[Data under study — start]
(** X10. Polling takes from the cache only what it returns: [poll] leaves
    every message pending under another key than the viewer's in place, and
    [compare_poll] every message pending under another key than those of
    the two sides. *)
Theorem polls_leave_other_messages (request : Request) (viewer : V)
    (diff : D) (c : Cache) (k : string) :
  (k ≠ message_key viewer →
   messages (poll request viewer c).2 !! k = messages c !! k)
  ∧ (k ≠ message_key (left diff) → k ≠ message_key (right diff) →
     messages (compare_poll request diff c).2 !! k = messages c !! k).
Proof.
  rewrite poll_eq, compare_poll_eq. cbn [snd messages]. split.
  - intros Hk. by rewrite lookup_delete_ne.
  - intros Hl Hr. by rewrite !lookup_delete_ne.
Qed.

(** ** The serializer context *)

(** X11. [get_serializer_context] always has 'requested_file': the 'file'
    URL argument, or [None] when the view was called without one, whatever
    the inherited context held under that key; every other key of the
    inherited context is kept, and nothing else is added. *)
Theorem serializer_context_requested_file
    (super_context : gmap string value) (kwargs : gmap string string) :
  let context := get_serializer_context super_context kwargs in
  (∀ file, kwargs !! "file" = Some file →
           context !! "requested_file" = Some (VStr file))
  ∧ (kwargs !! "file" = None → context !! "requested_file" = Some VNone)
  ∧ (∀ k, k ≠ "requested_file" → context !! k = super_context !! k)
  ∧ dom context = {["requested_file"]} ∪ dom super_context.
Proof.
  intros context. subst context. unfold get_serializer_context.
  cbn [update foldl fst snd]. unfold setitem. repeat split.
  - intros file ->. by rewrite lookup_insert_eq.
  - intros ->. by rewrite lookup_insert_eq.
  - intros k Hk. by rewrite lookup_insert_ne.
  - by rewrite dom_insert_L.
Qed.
[Data under study — finish]
What needs to be done:
Select and copy every line of the material that holds the string "pending".

Answer to the exercise:
    every message pending under another key than the viewer's in place, and
    [compare_poll] every message pending under another key than those of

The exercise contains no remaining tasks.